Say, has anyone noticed that the stimulus projects which are getting the most negative attention from the press and the public, actually are the ones that orthodox Keynesianism suggests are the best ones to do?

I admit that striking the $600 million for condoms hurts no one but the people in China who would have manufactured the condoms. That one is a good strike, because it’s transparently a giveaway to the pro-abortion lobby.

But spending $21 million to re-sod the National Mall is exactly the kind of make-work that fiscal stimulus is all about. The objective isn’t to create a capital asset that will pay off in increased productivity later on, although that’s often adduced as a bonus. The idea, as someone like Paul Krugman will readily tell you, is simply to reflate the economy by putting money into circulation and causing it to have a little velocity.

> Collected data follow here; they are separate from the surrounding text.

(** ** Music, continued *)

(** X13. Background music is never fatal: for a generator built by
    [__init__], [_get_background_music] returns normally whatever the
    network, the cache and the audio library do, only appending requests to
    the trace; with background music disabled it returns nothing and touches
    nothing. *)
Theorem background_music_never_raises (E : env) (cfg : pyvalue) (self : VideoGenerator)
    (duration : Q) (mood : string) (w : world) :
  __init__ E cfg = Ok self ->
  exists music w',
    _get_background_music self E duration mood w = (Ok music, w')
    /\ (exists evs, trace w' = trace w ++ evs)
    /\ (truthy (use_background_music self) = false -> music = None /\ w' = w).
Proof.
  intros Hinit. pose proof (init_queries _ _ _ Hinit) as Hq.
  unfold _get_background_music.
  destruct (truthy (use_background_music self)); simpl.
  - destruct (post_choose_music_path self E duration mood Hq w) as (evs & Ht & o & Hr & _).
    unfold bind. destruct (choose_music_path self E duration mood w) as [r w'].
    simpl in Ht, Hr. subst r.
    destruct o as [music_path|].
    + destruct (prepare_music self E music_path duration);
        eexists _, _; (split; [reflexivity|]); (split; [eauto | discriminate]).
    + eexists _, _. split; [reflexivity|]. split; [eauto | discriminate].
  - eexists _, _. split; [reflexivity|]. split; [exists []; rewrite app_nil_r; reflexivity | auto].
Qed.

Lemma background_music_never_raises_witness :
  exists music w',
    _get_background_music (example_generator offline_env 1920 1080) offline_env 60 "horror"
      (world_with_music ["old.mp3"]) = (Ok music, w')
    /\ (exists evs, trace w' = trace (world_with_music ["old.mp3"]) ++ evs)
    /\ (truthy (PyBool true) = false -> music = None /\ w' = world_with_music ["old.mp3"]).
Proof.
  apply (background_music_never_raises offline_env (example_config 1920 1080 [])).
  reflexivity.
Defined.

Local Open Scope Q_scope.

(** X14. A track shorter than the target (by a factor below 2^52) is
    repeated a number of times that exceeds the target and is the least such
    number or one more: with [k] copies, [k] copies exceed the target and
    [k - 2] copies do not reach it.  The extra copy occurs: the quotient of
    the floats 60.03 and 20.01 rounds to 3.0, so four copies are made where
    three suffice. *)
Theorem loop_count_is_tight (api : moviepy_api) (music : audio_clip) (target : Q) :
  0 < ac_duration music -> ac_duration music < target ->
  target < 4503599627370496 * ac_duration music ->
  has_concatenate_audioclips api = true ->
  exists looped,
    loop_music api music target = Ok looped
    /\ ac_copies looped = (int_of_Q (fdiv target (ac_duration music)) + 1)%Z
    /\ (2 <= ac_copies looped)%Z
    /\ ac_duration looped = inject_Z (ac_copies looped) * ac_duration music
    /\ inject_Z (ac_copies looped - 2) * ac_duration music < target
    /\ target < ac_duration looped.
Proof.
  intros Htrack Hshort Hbound Hcat.
  set (track := ac_duration music) in *.
  assert (Htarget : 0 <= target) by (apply Qlt_le_weak; eapply Qlt_trans; eassumption).
  destruct (loops_cover target track Htrack Htarget Hbound) as (Hfinite & Hq0 & Hcover).
  assert (Hnz : ~ track == 0) by (intros Hz; rewrite Hz in Htrack; discriminate).
  assert (Heq : target / track * track == target) by (field; exact Hnz).
  assert (Hx1 : 1 <= target / track).
  { apply Qle_shift_div_l; [exact Htrack|]. apply Qlt_le_weak.
    assert (Ht : 1 * track == track) by ring. rewrite Ht. exact Hshort. }
  assert (Hx2 : target / track <= 4503599627370496).
  { apply Qle_shift_div_r; [exact Htrack | apply Qlt_le_weak; exact Hbound]. }
  assert (Hq1 : 1 <= fdiv target track).
  { unfold fdiv. change 1 with (round64 1) at 1. apply round64_monotone. exact Hx1. }
  assert (Hq2 : fdiv target track <= 4503599627370496).
  { unfold fdiv. change 4503599627370496 with (round64 4503599627370496).
    apply round64_monotone. exact Hx2. }
  assert (Hone : (1 <= Qfloor (fdiv target track))%Z) by (apply Qfloor_ge_int; exact Hq1).
  assert (Htop : (Qfloor (fdiv target track) <= 4503599627370496)%Z).
  { rewrite <- (Qfloor_Z 4503599627370496). apply Qfloor_resp_le. exact Hq2. }
  assert (Hlow : inject_Z (Qfloor (fdiv target track) - 1) < target / track).
  { apply Qnot_le_lt. intros Hle.
    assert (Hr : fdiv target track <= inject_Z (Qfloor (fdiv target track) - 1)).
    { rewrite <- (round64_int (Qfloor (fdiv target track) - 1)) by lia.
      unfold fdiv at 1. apply round64_monotone. exact Hle. }
    pose proof (Qfloor_le (fdiv target track)) as Hfl.
    assert (Hc : inject_Z (Qfloor (fdiv target track))
                 <= inject_Z (Qfloor (fdiv target track) - 1))
      by (eapply Qle_trans; eassumption).
    rewrite <- Zle_Qle in Hc. lia. }
  unfold loop_music, int_of_float. fold track.
  rewrite (Qgtb_true _ _ Hshort).
  assert (Hz : Qeq_bool track 0 = false).
  { destruct (Qeq_bool track 0) eqn:Hb; [|reflexivity]. apply Qeq_bool_iff in Hb. contradiction. }
  rewrite Hz, Hfinite, Hcat. cbn [result_bind negb].
  rewrite (int_of_Q_floor _ Hq0) in *.
  destruct (Qfloor (fdiv target track) + 1 <=? 0)%Z eqn:Hle; [lia|].
  eexists. split; [reflexivity|]. cbn [ac_copies ac_duration].
  split; [reflexivity|]. split; [lia|]. split; [reflexivity|]. split; [|exact Hcover].
  replace (Qfloor (fdiv target track) + 1 - 2)%Z with (Qfloor (fdiv target track) - 1)%Z by lia.
  apply Qlt_le_trans with (target / track * track);
    [apply Qmult_lt_compat_r; assumption | rewrite Heq; apply Qle_refl].
Qed.

Lemma loop_count_is_tight_witness :
  exists looped,
    loop_music legacy_api
      {| ac_path := "assets/music/old.mp3"; ac_copies := 1;
         ac_duration := round64 (2001 # 100);
         ac_volume_scales := []; ac_fades := [] |} (round64 (6003 # 100)) = Ok looped
    /\ ac_copies looped = 4%Z
    /\ round64 (6003 # 100) <= 3 * round64 (2001 # 100)
    /\ inject_Z (ac_copies looped - 2) * round64 (2001 # 100) < round64 (6003 # 100)
    /\ round64 (6003 # 100) < ac_duration looped.
Proof.
  destruct (loop_count_is_tight legacy_api
              {| ac_path := "assets/music/old.mp3"; ac_copies := 1;
                 ac_duration := round64 (2001 # 100);
                 ac_volume_scales := []; ac_fades := [] |} (round64 (6003 # 100)))
    as (looped & H1 & H2 & _ & _ & H5 & H6); try reflexivity.
  exists looped. split; [exact H1|]. split; [exact H2|].
  split; [vm_compute; discriminate|]. split; [exact H5 | exact H6].
Defined.

Local Close Scope Q_scope.

(** ** Cache file names *)

Lemma all_chars_append (P : ascii -> bool) (a b : string) :
  all_chars P (a +:+ b) = all_chars P a && all_chars P b.
Proof.
  induction a as [|c a IH]; [reflexivity|].
  change (String c a +:+ b) with (String c (a +:+ b)).
  cbn [all_chars]. rewrite IH. apply andb_assoc.
Qed.

Lemma all_chars_safe_query (query : string) : all_chars filename_char (safe_query query) = true.
Proof.
  unfold safe_query. induction query as [|c q IH]; [reflexivity|].
  cbn [map_chars all_chars]. rewrite IH, andb_true_r.
  destruct (isalnum c) eqn:Hc; [unfold filename_char; rewrite Hc; reflexivity|].
  vm_compute. reflexivity.
Qed.

Lemma all_chars_uint (d : Decimal.uint) :
  all_chars filename_char (NilEmpty.string_of_uint d) = true.
Proof.
  induction d; cbn [NilEmpty.string_of_uint all_chars]; try rewrite IHd;
    try reflexivity; vm_compute; reflexivity.
Qed.

Lemma all_chars_str_of_Z (z : Z) : all_chars filename_char (str_of_Z z) = true.
Proof.
  unfold str_of_Z, NilZero.string_of_int, NilZero.string_of_uint.
  destruct (Z.to_int z) as [d|d]; destruct d;
    try (vm_compute; reflexivity);
    try (cbn [all_chars]; rewrite all_chars_uint; vm_compute; reflexivity);
    match goal with
    | |- all_chars _ (NilEmpty.string_of_uint ?u) = true => apply (all_chars_uint u)
    end.
Qed.

(** X15. For every query and every integer track id (the ids of both
    providers, and the drawn default, are integers; an id of another JSON
    type is not covered), the cache file names are made of letters, digits,
    underscore, minus and dot only: the query is sanitised character by
    character, and the decimal form of an integer adds digits and a minus
    sign at most. They contain no path separator, so such a track lands
    directly in the music directory. *)
Theorem cache_file_names_are_safe (query : string) (id : Z) :
  all_chars filename_char (pixabay_filename query id) = true
  /\ all_chars filename_char (freesound_filename id) = true
  /\ all_chars filename_char (safe_query query) = true
  /\ all_chars filename_char (str_of_Z id) = true
  /\ filename_char "/" = false /\ filename_char "\" = false
  /\ filename_char " " = false.
Proof.
  assert (Hp : all_chars filename_char "pixabay_" = true) by (vm_compute; reflexivity).
  assert (Hf : all_chars filename_char "freesound_" = true) by (vm_compute; reflexivity).
  assert (Hu : all_chars filename_char "_" = true) by (vm_compute; reflexivity).
  assert (Hm : all_chars filename_char ".mp3" = true) by (vm_compute; reflexivity).
  unfold pixabay_filename, freesound_filename.
  rewrite (all_chars_append _ "pixabay_"), (all_chars_append _ (safe_query query)),
    (all_chars_append _ "_"), (all_chars_append _ (str_of_Z id)),
    (all_chars_append _ "freesound_"), (all_chars_append _ (str_of_Z id)),
    Hp, Hf, Hu, Hm, all_chars_safe_query, all_chars_str_of_Z.
  split; [reflexivity|]. split; [reflexivity|].
  split; [reflexivity|]. split; [reflexivity|].
  split; [vm_compute; reflexivity|]. split; vm_compute; reflexivity.
Qed.

Lemma length_append (a b : string) :
  String.length (a +:+ b) = String.length a + String.length b.
Proof.
  induction a as [|c a IH]; [reflexivity|].
  change (String c a +:+ b) with (String c (a +:+ b)). simpl. rewrite IH. reflexivity.
Qed.

Lemma append_cancel_r (a b c : string) : a +:+ c = b +:+ c -> a = b.
Proof.
  revert b. induction a as [|x a IH]; intros [|y b] H.
  - reflexivity.
  - apply (f_equal String.length) in H. rewrite !length_append in H. simpl in H. lia.
  - apply (f_equal String.length) in H. rewrite !length_append in H. simpl in H. lia.
  - change (String x (a +:+ c) = String y (b +:+ c)) in H.
    injection H as -> H. f_equal. apply IH. exact H.
Qed.

Lemma append_cancel_l (a b c : string) : c +:+ a = c +:+ b -> a = b.
Proof.
  induction c as [|x c IH]; intros H; [exact H|].
  change (String x (c +:+ a) = String x (c +:+ b)) in H.
  injection H as H. apply IH. exact H.
Qed.

Lemma to_int_not_nil (z : Z) : Z.to_int z <> Decimal.Pos Decimal.Nil /\ Z.to_int z <> Decimal.Neg Decimal.Nil.
Proof.
  destruct z as [|p|p]; simpl; split; try discriminate;
    intros H; injection H as H; exact (DecimalPos.Unsigned.to_uint_nonnil p H).
Qed.

Lemma str_of_Z_inj (a b : Z) : str_of_Z a = str_of_Z b -> a = b.
Proof.
  unfold str_of_Z. intros H.
  apply (f_equal NilZero.int_of_string) in H.
  destruct (to_int_not_nil a) as [Ha1 Ha2]. destruct (to_int_not_nil b) as [Hb1 Hb2].
  rewrite !NilZero.isi in H by assumption.
  injection H as H. apply (f_equal Z.of_int) in H.
  rewrite !DecimalZ.of_to in H. exact H.
Qed.

(** X16. The cache file name determines the track: two tracks of the same
    query share a file name only if they have the same id, and a secondary
    file name is shared only by the same id. *)
Theorem cache_file_name_determines_id (query : string) (id1 id2 : Z) :
  (pixabay_filename query id1 = pixabay_filename query id2 -> id1 = id2)
  /\ (freesound_filename id1 = freesound_filename id2 -> id1 = id2).
Proof.
  unfold pixabay_filename, freesound_filename. split; intros H.
  - do 3 apply append_cancel_l in H. apply append_cancel_r in H.
    apply str_of_Z_inj. exact H.
  - apply append_cancel_l in H. apply append_cancel_r in H.
    apply str_of_Z_inj. exact H.
Qed.

Lemma cache_file_name_determines_id_witness :
  pixabay_filename "dark ambient" 17 = "pixabay_dark_ambient_17.mp3"
  /\ (17 = 17)%Z.
Proof.
  split; [reflexivity|].
  apply (proj1 (cache_file_name_determines_id "dark ambient" 17 17)). reflexivity.
Defined.

(** ** The primary search *)

Lemma random_randint_range (E : env) (w : world) :
  exists z w', random_randint E 1000 9999 w = (Ok z, w')
               /\ (1000 <= z <= 9999)%Z /\ trace w' = trace w.
Proof.
  unfold random_randint, bind, draw, ret. eexists _, _. split; [reflexivity|].
  split; [|reflexivity].
  pose proof (Z.mod_pos_bound (Z.of_nat (random_draw E (draws_used w))) (9999 - 1000 + 1)).
  lia.
Qed.

(** X17. [suitable_tracks] never raises and keeps, in order, exactly the
    hits that expose a URL under 'audio' or 'music'; a kept track carries the
    provider's id, or a drawn id between 1000 and 9999 when the hit has none.
    It sends no request. *)
Theorem suitable_tracks_kept (E : env) (hits : list pixabay_track) (w : world) :
  exists tracks w',
    suitable_tracks E hits w = (Ok tracks, w')
    /\ Forall2 track_kept
         (List.filter (fun track => nonempty (audio_url_of track)) hits) tracks
    /\ trace w' = trace w.
Proof.
  revert w. induction hits as [|track rest IH]; intros w; simpl.
  - eexists _, _. split; [reflexivity|]. split; [constructor | reflexivity].
  - destruct (nonempty (audio_url_of track)) eqn:Hurl; [|apply IH].
    unfold bind at 1.
    destruct (random_randint_range E w) as (z & w1 & Hz & Hrange & Ht1). rewrite Hz.
    unfold bind at 1.
    destruct (IH w1) as (tracks & w2 & Hrest & Hall & Ht2). rewrite Hrest.
    eexists _, _. split; [reflexivity|]. split; [|congruence].
    constructor; [|exact Hall].
    unfold track_kept. simpl. split; [reflexivity|]. split; [exact Hurl|].
    destruct (pt_id track); [reflexivity | exact Hrange].
Qed.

If you were to state this case baldly to the people, they’d probably laugh at you. What consumers want to do more than anything in the world at this point in time, is to SAVE A FEW BUCKS. But orthodox economists hate this idea because it creates no velocity, no additional GDP, and thus (according to orthodox theory) no additional employment. What all the smart people are missing is that you can’t work your way out of a depression led by impaired consumer demand unless you increase consumer confidence. A major tax cut is what the people need. And it would have to have radical features to be effective, chief among them a sharp reduction in the payroll tax, not just the income tax as proposed weakly by Congressional Republicans.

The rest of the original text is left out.